12:57 AM - (no subject)

 I'm so tired of crying all the time. I'm so tired of feeling like shit. I hate myself. I hate my appearance, I hate my past, I hate what I've become. I always thought when I was little that I'd have it all as I got older. I'd have happy parents, loving brothers, good grades, a great boyfriend..I'd have a dream. But my mom's drug addiction cancelled those plans. I grew up quick, and I grew up mean. I made alot of good friends but blew them all off for the people who could get me what I wanted. I was matured at age 9. I hated my mom for being an addict and cheating on my dad. I vowed I would never talk to her again at age 11. But she's clean and sober now and she's happy with the guy she loves.
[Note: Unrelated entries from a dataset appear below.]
Lemma runs_tally_ge {O A T} (exec : O -> MDB A) (table : db -> T) (P : T -> Prop) (level : T -> Z) p d l d' :
  (forall o d d1 r, P (table d) -> exec o d = (d1, r) ->
     P (table d1) /\ level (table d1) - level (table d) <= Z.b2z (p o r)) ->
  runs exec table d l d' -> P (table d) -> level (table d') - level (table d) <= tally p l.
Proof.
  intros Hstep Hr Hp. assert (H0 : tally (fun _ _ => false) l = 0) by (clear; by induction l).
  pose (down := fun t => - level t).
  enough (tally (fun _ _ => false) l - tally p l <= down (table d') - down (table d)) by (unfold down in *; lia).
  apply (runs_accounts exec table P); [|done..]. intros o d0 d1 r Hp0 Ho. destruct (Hstep _ _ _ _ Hp0 Ho).
  split; [done|]. unfold down. cbn [Z.b2z]. lia.
Qed.

(** A run from a list of calls. *)
Fixpoint runAll {O A} (exec : O -> MDB A) (l : list O) (d : db) : db * list (O * result A) :=
  match l with
  | [] => (d, [])
  | o :: l' => let '(d1, r) := exec o d in let '(d', out) := runAll exec l' d1 in (d', (o, r) :: out)
  end.

Lemma runAll_runs {O A T} (exec : O -> MDB A) (table : db -> T) l d :
  runs exec table d (runAll exec l d).2 (runAll exec l d).1.
Proof.
  revert d. induction l as [|o l IH]; intros d; cbn; [constructor|]. destruct (exec o d) as [d1 r] eqn:Ho.
  specialize (IH d1). destruct (runAll exec l d1) as [d' out]. by econstructor.
Qed.
(** C18: what a successful [UpdateRetention] makes of the retention of a
    version. Without a clear the period is not shortened - it is the one asked
    for, if any - and the legal hold stays; a COMPLIANCE lock keeps its mode
    and cannot be cleared at all; any other mode gives way to the mode asked
    for, unless that is NONE, so that a GOVERNANCE lock stays one only then. A
    clear of such a lock drops mode, period and legal hold. The new state is
    the one stored, and nothing else of the file system changes. *)
Theorem retention_monotone root req p p' new :
  UpdateRetention root req p = (p', Ok new) ->
  exists sc, readSidecar root (vr_Key (ru_Ref req)) (vr_VersionID (ru_Ref req)) (lf_fs p) = Ok sc /\
    let old := sc_Retention sc in
    (ru_ClearRetention req = false ->
       (IsZero (rt_RetainUntil old) = false -> rt_RetainUntil old <= rt_RetainUntil new) /\
       rt_RetainUntil new = (if IsZero (ru_RetainUntil req) then rt_RetainUntil old else ru_RetainUntil req) /\
       rt_LegalHold new = rt_LegalHold old) /\
    (rt_Mode old = RetentionCompliance -> rt_Mode new = RetentionCompliance /\ ru_ClearRetention req = false) /\
    (rt_Mode old <> RetentionCompliance -> ru_ClearRetention req = false ->
       rt_Mode new = if bool_decide (ru_Mode req = RetentionNone) then rt_Mode old else ru_Mode req) /\
    (ru_ClearRetention req = true -> new = mkRetentionState RetentionNone zeroTime false) /\
    lf_fs p' = <[versionMetaPath root (vr_Key (ru_Ref req)) (vr_VersionID (ru_Ref req)) :=
                  JFile (DSidecar (sc <| sc_Retention := new |>))]> (lf_fs p).
Proof.
  intros H. unfold UpdateRetention in H. cbv zeta in H. bind_inv H u p1 H1. apply lift_Ok in H1 as [_ ->].
  bind_inv H old p1 H1. injection H1 as <- Hsc. exists old. split; [done|].
  bind_inv H n p1 H1. apply lift_Ok in H1 as [Hup ->].
  bind_inv H u' p1 H1. apply wrap_Ok, fsDo_Ok in H1 as (f1 & Hw & ->). apply writeNode_Ok in Hw as (_ & _ & ->).
  injection H as <- <-. cbv zeta.
  assert (Hext : forall o msg, extendUntil o (ru_RetainUntil req) msg = Ok n ->
            (IsZero (rt_RetainUntil o) = false -> rt_RetainUntil o <= rt_RetainUntil n) /\
            rt_RetainUntil n = (if IsZero (ru_RetainUntil req) then rt_RetainUntil o else ru_RetainUntil req) /\
            rt_LegalHold n = rt_LegalHold o /\ rt_Mode n = rt_Mode o).
  { intros o msg. unfold extendUntil, Before. destruct (IsZero (ru_RetainUntil req)); cbn [negb].
    - intros [= <-]. done.
    - destruct (IsZero (rt_RetainUntil o)); cbn [negb andb]; [by intros [= <-]|].
      destruct (Z.ltb_spec (ru_RetainUntil req) (rt_RetainUntil o)); [done|]. by intros [= <-]. }
  unfold updatedRetention in Hup. case_bool_decide as Hc.
  - destruct (ru_ClearRetention req); [done|].
    destruct (extendUntil _ _ _) as [new'|] eqn:He; [|done].
    destruct (_ && _); [done|]. injection Hup as ->. destruct (Hext _ _ He) as (? & ? & ? & ?).
    split; [done|]. split; [by rewrite Hc in *|done].
  - destruct (ru_ClearRetention req).
    + injection Hup as <-. done.
    + apply Hext in Hup as (Hu & Hz & Hl & Hm).
      split; [|split; [done|split; [|done]]]; intros _; destruct (bool_decide (ru_Mode req = RetentionNone)); cbn [negb] in *; done.
Qed.
Lemma calm_inv t p p' : calm (lf_fs p) (lf_fs p') -> inv t p -> inv t p'.
Proof.
  intros Hc Hi key x d Hg Hv. pose proof (proj1 (calm_version _ _ Hc _ _ _ Hg) Hv) as Hv0.
  destruct (Hi key x d Hg Hv0) as (sc & -> & Ht & (vid & -> & Hp & Hk & Hid & Hb) & Hu).
  exists sc. split; [done|]. split; [done|]. split.
  - exists vid. split; [done|]. split; [done|]. split; [done|]. split; [done|]. intros Hdm.
    destruct (Hb Hdm) as (b & Hbin & ? & ?). exists b. split; [|done]. by eapply (calm_body _ _ Hc).
  - intros x' d' Hv'. apply Hu. by apply (calm_version _ _ Hc).
Qed.

Lemma calm_current f f' key b : calm f f' -> current f key b -> current f' key b.
Proof.
  intros Hc (Hg & Hd & sc & Hv & Hdm & Hk & Hp & Hb & Hsum & Hsz & Hmax).
  split; [done|]. split; [by apply (calm_dir _ _ Hc)|]. exists sc.
  split; [by apply (calm_version _ _ Hc)|]. do 3 (split; [done|]).
  split; [by eapply (calm_body _ _ Hc)|]. do 2 (split; [done|]).
  intros x' d' Hv'. apply Hmax. by apply (calm_version _ _ Hc).
Qed.

(** Directories, staged files and removals below the staging directory. *)
Lemma calm_mkdirAll f f' q : mkdirAll f q = Ok f' -> calm f f'.
Proof.
  intros [_ Hl]%mkdirAll_spec. split.
  - intros key _ Hd. by apply (proj1 (Hl _)).
  - intros key x d _. unfold version. split; intros [Hj Hv]; (split; [done|]).
    + destruct (Hl (dir key ++ [x])) as [_ [Heq|[_ Heq]]]; congruence.
    + by apply (proj1 (Hl _)).
  - intros key vid d b _ _ Hb. by apply (proj1 (Hl _)).
Qed.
My dad is with a monster and he's miserable. I love him to death but he put the girlfriend before my brothers and I so I knew I couldn't stay. I've became my own worst enemy. I smoke pot with my brother, he's my ride or die. I trip on shrooms with my stoner friends. I swallow 15 benadryl to feel a thrill. I get so drunk that I puke and blackout. I scar my wrists with bloody lines of hatred. I just want out of this world. I want to be the girl that nobody remembers. I just want to forget. Death is knocking. The key is under the mat.